Task instructions >>
Among the entries below, find the line with "(<[t := WrWoken]> ts)", then quote it and each following line up to and including the line with "cancel_step s (RwSys rw' ts')", and nothing else.

Given records >>
(* ===== verification/Rwlock.v ===== *)
(** Read-write locks from a mutex and two condition variables: unpv22e/my_rwlock,
    and the version with cancellation handlers, unpv22e/my_rwlock_cancel.

    The mutex makes each call atomic from its start, or from the return of
    [pthread_cond_wait], to its end or to the next wait.  A call is therefore a
    function on the structure; [None] means that it waits.  A system of threads
    interleaves these pieces. *)

From stdpp Require Import base tactics numbers list gmap.
From Stdlib Require Import ZArith Lia Relations.
From S2P Require Import Prelude Threads.

(** ** The structure and its functions *)

Record pthread_rwlock_t := Rw {
  rw_magic : Z         (** for error checking *);
  rw_nwaitreaders : Z  (** the number waiting *);
  rw_nwaitwriters : Z  (** the number waiting *);
  rw_refcount : Z      (** -1 if writer has the lock, else # readers holding the lock *) }.

Definition RW_MAGIC : Z := 0x19283746.
Definition EINVAL : Z := 22.
Definition EBUSY : Z := 16.

Definition set_magic (v : Z) (rw : pthread_rwlock_t) : pthread_rwlock_t :=
  Rw v (rw_nwaitreaders rw) (rw_nwaitwriters rw) (rw_refcount rw).
Definition set_nwaitreaders (v : Z) (rw : pthread_rwlock_t) : pthread_rwlock_t :=
  Rw (rw_magic rw) v (rw_nwaitwriters rw) (rw_refcount rw).
Definition set_nwaitwriters (v : Z) (rw : pthread_rwlock_t) : pthread_rwlock_t :=
  Rw (rw_magic rw) (rw_nwaitreaders rw) v (rw_refcount rw).
Definition set_refcount (v : Z) (rw : pthread_rwlock_t) : pthread_rwlock_t :=
  Rw (rw_magic rw) (rw_nwaitreaders rw) (rw_nwaitwriters rw) v.

(** [attr] tells whether an attribute object is given; [mutex], [readers] and
    [writers] are the results of initialising the three pthread objects. *)
Definition pthread_rwlock_init (rw : pthread_rwlock_t) (attr : bool) (mutex readers writers : Z) :
    pthread_rwlock_t * Z :=
  if attr then (rw, EINVAL)
  else if negb (mutex =? 0) then (rw, mutex)
  else if negb (readers =? 0) then (rw, readers)
  else if negb (writers =? 0) then (rw, writers)
  else (Rw RW_MAGIC 0 0 0, 0).

Definition PTHREAD_RWLOCK_INITIALIZER : pthread_rwlock_t := Rw RW_MAGIC 0 0 0.

Definition pthread_rwlock_destroy (rw : pthread_rwlock_t) : pthread_rwlock_t * Z :=
  if negb (rw_magic rw =? RW_MAGIC) then (rw, EINVAL)
  else if negb (rw_refcount rw =? 0) || negb (rw_nwaitreaders rw =? 0) || negb (rw_nwaitwriters rw =? 0)
  then (rw, EBUSY)
  else (set_magic 0 rw, 0).

(** The test of the loop in [pthread_rwlock_rdlock], and what follows it. *)
Definition rdlock_loop (rw : pthread_rwlock_t) : pthread_rwlock_t * option Z :=
  if (rw_refcount rw <? 0) || (0 <? rw_nwaitwriters rw) then
    (set_nwaitreaders (i32 (rw_nwaitreaders rw + 1)) rw, None)
  else (set_refcount (i32 (rw_refcount rw + 1)) rw, Some 0).

Definition pthread_rwlock_rdlock (rw : pthread_rwlock_t) : pthread_rwlock_t * option Z :=
  if negb (rw_magic rw =? RW_MAGIC) then (rw, Some EINVAL) else rdlock_loop rw.

(** After [pthread_cond_wait] has returned [result]. *)
Definition rdlock_woken (result : Z) (rw : pthread_rwlock_t) : pthread_rwlock_t * option Z :=
  let rw := set_nwaitreaders (i32 (rw_nwaitreaders rw - 1)) rw in
  if negb (result =? 0) then (rw, Some result) else rdlock_loop rw.

Definition pthread_rwlock_tryrdlock (rw : pthread_rwlock_t) : pthread_rwlock_t * Z :=
  if negb (rw_magic rw =? RW_MAGIC) then (rw, EINVAL)
  else if (rw_refcount rw <? 0) || (0 <? rw_nwaitwriters rw) then (rw, EBUSY)
  else (set_refcount (i32 (rw_refcount rw + 1)) rw, 0).

Definition wrlock_loop (rw : pthread_rwlock_t) : pthread_rwlock_t * option Z :=
  if negb (rw_refcount rw =? 0) then (set_nwaitwriters (i32 (rw_nwaitwriters rw + 1)) rw, None)
  else (set_refcount (-1) rw, Some 0).

Definition pthread_rwlock_wrlock (rw : pthread_rwlock_t) : pthread_rwlock_t * option Z :=
  if negb (rw_magic rw =? RW_MAGIC) then (rw, Some EINVAL) else wrlock_loop rw.

Definition wrlock_woken (result : Z) (rw : pthread_rwlock_t) : pthread_rwlock_t * option Z :=
  let rw := set_nwaitwriters (i32 (rw_nwaitwriters rw - 1)) rw in
  if negb (result =? 0) then (rw, Some result) else wrlock_loop rw.

Definition pthread_rwlock_trywrlock (rw : pthread_rwlock_t) : pthread_rwlock_t * Z :=
  if negb (rw_magic rw =? RW_MAGIC) then (rw, EINVAL)
  else if negb (rw_refcount rw =? 0) then (rw, EBUSY)
  else (set_refcount (-1) rw, 0).

(** Which condition variable is signalled. *)
Inductive wakeup := NoWakeup | SignalWriter | BroadcastReaders.

(** [None]: [err_dump] of a reference count that no thread holds. *)
Definition pthread_rwlock_unlock (rw : pthread_rwlock_t) : option (pthread_rwlock_t * Z * wakeup) :=
  if negb (rw_magic rw =? RW_MAGIC) then Some (rw, EINVAL, NoWakeup)
  else
    let dec :=
      if 0 <? rw_refcount rw then Some (set_refcount (i32 (rw_refcount rw - 1)) rw)
      else if rw_refcount rw =? -1 then Some (set_refcount 0 rw)
      else None in
    match dec with
    | None => None
    | Some rw =>
      let w := if 0 <? rw_nwaitwriters rw then if rw_refcount rw =? 0 then SignalWriter else NoWakeup
               else if 0 <? rw_nwaitreaders rw then BroadcastReaders else NoWakeup in
      Some (rw, 0, w)
    end.

(** *** The version with cancellation handlers *)

Definition rwlock_cancelrdwait (rw : pthread_rwlock_t) : pthread_rwlock_t :=
  set_nwaitreaders (i32 (rw_nwaitreaders rw - 1)) rw.
Definition rwlock_cancelwrwait (rw : pthread_rwlock_t) : pthread_rwlock_t :=
  set_nwaitwriters (i32 (rw_nwaitwriters rw - 1)) rw.

(** The lock functions; [mutex] is what [pthread_mutex_lock] returns, which the second
    one compares with -1. *)
Definition rdlock_cancel (mutex : Z) (rw : pthread_rwlock_t) : pthread_rwlock_t * option Z :=
  if negb (rw_magic rw =? RW_MAGIC) then (rw, Some EINVAL)
  else if negb (mutex =? 0) then (rw, Some mutex)
  else rdlock_loop rw.
Definition wrlock_cancel (mutex : Z) (rw : pthread_rwlock_t) : pthread_rwlock_t * option Z :=
  if negb (rw_magic rw =? RW_MAGIC) then (rw, Some EINVAL)
  else if mutex =? -1 then (rw, Some mutex)
  else if negb (rw_refcount rw =? 0) then (set_nwaitwriters (i32 (rw_nwaitwriters rw + 1)) rw, None)
  else if mutex =? 0 then (set_refcount (-1) rw, Some 0)
  else (rw, Some 0).

(** There both lock functions return 0 whatever [pthread_cond_wait] returned. *)
Definition rdlock_woken_cancel (result : Z) (rw : pthread_rwlock_t) : pthread_rwlock_t * option Z :=
  let rw := set_nwaitreaders (i32 (rw_nwaitreaders rw - 1)) rw in
  if negb (result =? 0) then (rw, Some 0) else rdlock_loop rw.
Definition wrlock_woken_cancel (result : Z) (rw : pthread_rwlock_t) : pthread_rwlock_t * option Z :=
  let rw := set_nwaitwriters (i32 (rw_nwaitwriters rw - 1)) rw in
  if negb (result =? 0) then (rw, Some 0) else wrlock_loop rw.

(** The differences in [pthread_rwlock_tryrdlock] and [pthread_rwlock_unlock]: the first
    tests for a writer with -1, the second signals a writer after every unlock. *)
Definition tryrdlock_cancel (rw : pthread_rwlock_t) : pthread_rwlock_t * Z :=
  if negb (rw_magic rw =? RW_MAGIC) then (rw, EINVAL)
  else if (rw_refcount rw =? -1) || (0 <? rw_nwaitwriters rw) then (rw, EBUSY)
  else (set_refcount (i32 (rw_refcount rw + 1)) rw, 0).
Definition unlock_cancel (rw : pthread_rwlock_t) : option (pthread_rwlock_t * Z * wakeup) :=
  if negb (rw_magic rw =? RW_MAGIC) then Some (rw, EINVAL, NoWakeup)
  else
    let dec :=
      if 0 <? rw_refcount rw then Some (set_refcount (i32 (rw_refcount rw - 1)) rw)
      else if rw_refcount rw =? -1 then Some (set_refcount 0 rw)
      else None in
    match dec with
    | None => None
    | Some rw =>
      let w := if 0 <? rw_nwaitwriters rw then SignalWriter
               else if 0 <? rw_nwaitreaders rw then BroadcastReaders else NoWakeup in
      Some (rw, 0, w)
    end.

(** ** Threads *)

(** Outside the lock, holding it, or inside a lock call: waiting on a condition
    variable, or woken and about to go on. *)
Inductive tst := TNone | TRead | TWrite | RdWait | RdWoken | WrWait | WrWoken.

Record rwsys := RwSys { rw : pthread_rwlock_t; thr : gmap nat tst }.

Definition after_rd (t : nat) (ts : gmap nat tst) (x : pthread_rwlock_t * option Z) : rwsys :=
  RwSys x.1 (<[t := match x.2 with Some 0 => TRead | Some _ => TNone | None => RdWait end]> ts).
Definition after_wr (t : nat) (ts : gmap nat tst) (x : pthread_rwlock_t * option Z) : rwsys :=
  RwSys x.1 (<[t := match x.2 with Some 0 => TWrite | Some _ => TNone | None => WrWait end]> ts).

Definition wake_reader (st : tst) : tst := match st with RdWait => RdWoken | st => st end.

(** The threads after a wake-up: a signal wakes one waiting writer if there is one, a
    broadcast all waiting readers. *)
Inductive woken (ts : gmap nat tst) : wakeup → gmap nat tst → Prop :=
  | woken_no : woken ts NoWakeup ts
  | woken_writer t : ts !! t = Some WrWait → woken ts SignalWriter (<[t := WrWoken]> ts)
  | woken_writer_none : (∀ t, ts !! t ≠ Some WrWait) → woken ts SignalWriter ts
  | woken_readers : woken ts BroadcastReaders (wake_reader <$> ts).

Inductive rw_step : rwsys → rwsys → Prop :=
  | st_rdlock s t : thr s !! t = Some TNone →
      rw_step s (after_rd t (thr s) (pthread_rwlock_rdlock (rw s)))
  | st_wrlock s t : thr s !! t = Some TNone →
      rw_step s (after_wr t (thr s) (pthread_rwlock_wrlock (rw s)))
  | st_tryrdlock s t rw' r : thr s !! t = Some TNone →
      pthread_rwlock_tryrdlock (rw s) = (rw', r) →
      rw_step s (RwSys rw' (<[t := if r =? 0 then TRead else TNone]> (thr s)))
  | st_trywrlock s t rw' r : thr s !! t = Some TNone →
      pthread_rwlock_trywrlock (rw s) = (rw', r) →
      rw_step s (RwSys rw' (<[t := if r =? 0 then TWrite else TNone]> (thr s)))
  | st_unlock s t st rw' w ts' : thr s !! t = Some st → st = TRead ∨ st = TWrite →
      pthread_rwlock_unlock (rw s) = Some (rw', 0, w) → woken (<[t := TNone]> (thr s)) w ts' →
      rw_step s (RwSys rw' ts')
  | st_rdwoken s t : thr s !! t = Some RdWoken → rw_step s (after_rd t (thr s) (rdlock_woken 0 (rw s)))
  | st_wrwoken s t : thr s !! t = Some WrWoken → rw_step s (after_wr t (thr s) (wrlock_woken 0 (rw s)))
  | st_spurious_rd s t : thr s !! t = Some RdWait → rw_step s (RwSys (rw s) (<[t := RdWoken]> (thr s)))
  | st_spurious_wr s t : thr s !! t = Some WrWait → rw_step s (RwSys (rw s) (<[t := WrWoken]> (thr s))).

(** The steps that only the version with handlers has: its unlock and its try, and a
    thread that is cancelled inside [pthread_cond_wait] and runs its handler. *)
Inductive cancel_step : rwsys → rwsys → Prop :=
  | st_cancel_rd s t st : thr s !! t = Some st → st = RdWait ∨ st = RdWoken →
      cancel_step s (RwSys (rwlock_cancelrdwait (rw s)) (<[t := TNone]> (thr s)))
  | st_cancel_wr s t st : thr s !! t = Some st → st = WrWait ∨ st = WrWoken →
      cancel_step s (RwSys (rwlock_cancelwrwait (rw s)) (<[t := TNone]> (thr s)))
  | st_unlock_cancel s t st rw' w ts' : thr s !! t = Some st → st = TRead ∨ st = TWrite →
      unlock_cancel (rw s) = Some (rw', 0, w) → woken (<[t := TNone]> (thr s)) w ts' →
      cancel_step s (RwSys rw' ts')
  | st_tryrdlock_cancel s t rw' r : thr s !! t = Some TNone → tryrdlock_cancel (rw s) = (rw', r) →
      cancel_step s (RwSys rw' (<[t := if r =? 0 then TRead else TNone]> (thr s))).

Definition rw_initial (s : rwsys) : Prop :=
  rw s = PTHREAD_RWLOCK_INITIALIZER ∧ (∀ t st, thr s !! t = Some st → st = TNone) ∧
  Z.of_nat (size (thr s)) <= INT_MAX.

Definition rw_reachable (s0 s : rwsys) : Prop := clos_refl_trans_1n _ rw_step s0 s.
Definition rw_reachable_cancel (s0 s : rwsys) : Prop :=
  clos_refl_trans_1n _ (λ s s', rw_step s s' ∨ cancel_step s s') s0 s.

Expected output >>
  | woken_writer t : ts !! t = Some WrWait → woken ts SignalWriter (<[t := WrWoken]> ts)
  | woken_writer_none : (∀ t, ts !! t ≠ Some WrWait) → woken ts SignalWriter ts
  | woken_readers : woken ts BroadcastReaders (wake_reader <$> ts).

Inductive rw_step : rwsys → rwsys → Prop :=
  | st_rdlock s t : thr s !! t = Some TNone →
      rw_step s (after_rd t (thr s) (pthread_rwlock_rdlock (rw s)))
  | st_wrlock s t : thr s !! t = Some TNone →
      rw_step s (after_wr t (thr s) (pthread_rwlock_wrlock (rw s)))
  | st_tryrdlock s t rw' r : thr s !! t = Some TNone →
      pthread_rwlock_tryrdlock (rw s) = (rw', r) →
      rw_step s (RwSys rw' (<[t := if r =? 0 then TRead else TNone]> (thr s)))
  | st_trywrlock s t rw' r : thr s !! t = Some TNone →
      pthread_rwlock_trywrlock (rw s) = (rw', r) →
      rw_step s (RwSys rw' (<[t := if r =? 0 then TWrite else TNone]> (thr s)))
  | st_unlock s t st rw' w ts' : thr s !! t = Some st → st = TRead ∨ st = TWrite →
      pthread_rwlock_unlock (rw s) = Some (rw', 0, w) → woken (<[t := TNone]> (thr s)) w ts' →
      rw_step s (RwSys rw' ts')
  | st_rdwoken s t : thr s !! t = Some RdWoken → rw_step s (after_rd t (thr s) (rdlock_woken 0 (rw s)))
  | st_wrwoken s t : thr s !! t = Some WrWoken → rw_step s (after_wr t (thr s) (wrlock_woken 0 (rw s)))
  | st_spurious_rd s t : thr s !! t = Some RdWait → rw_step s (RwSys (rw s) (<[t := RdWoken]> (thr s)))
  | st_spurious_wr s t : thr s !! t = Some WrWait → rw_step s (RwSys (rw s) (<[t := WrWoken]> (thr s))).

(** The steps that only the version with handlers has: its unlock and its try, and a
    thread that is cancelled inside [pthread_cond_wait] and runs its handler. *)
Inductive cancel_step : rwsys → rwsys → Prop :=
  | st_cancel_rd s t st : thr s !! t = Some st → st = RdWait ∨ st = RdWoken →
      cancel_step s (RwSys (rwlock_cancelrdwait (rw s)) (<[t := TNone]> (thr s)))
  | st_cancel_wr s t st : thr s !! t = Some st → st = WrWait ∨ st = WrWoken →
      cancel_step s (RwSys (rwlock_cancelwrwait (rw s)) (<[t := TNone]> (thr s)))
  | st_unlock_cancel s t st rw' w ts' : thr s !! t = Some st → st = TRead ∨ st = TWrite →
      unlock_cancel (rw s) = Some (rw', 0, w) → woken (<[t := TNone]> (thr s)) w ts' →
      cancel_step s (RwSys rw' ts')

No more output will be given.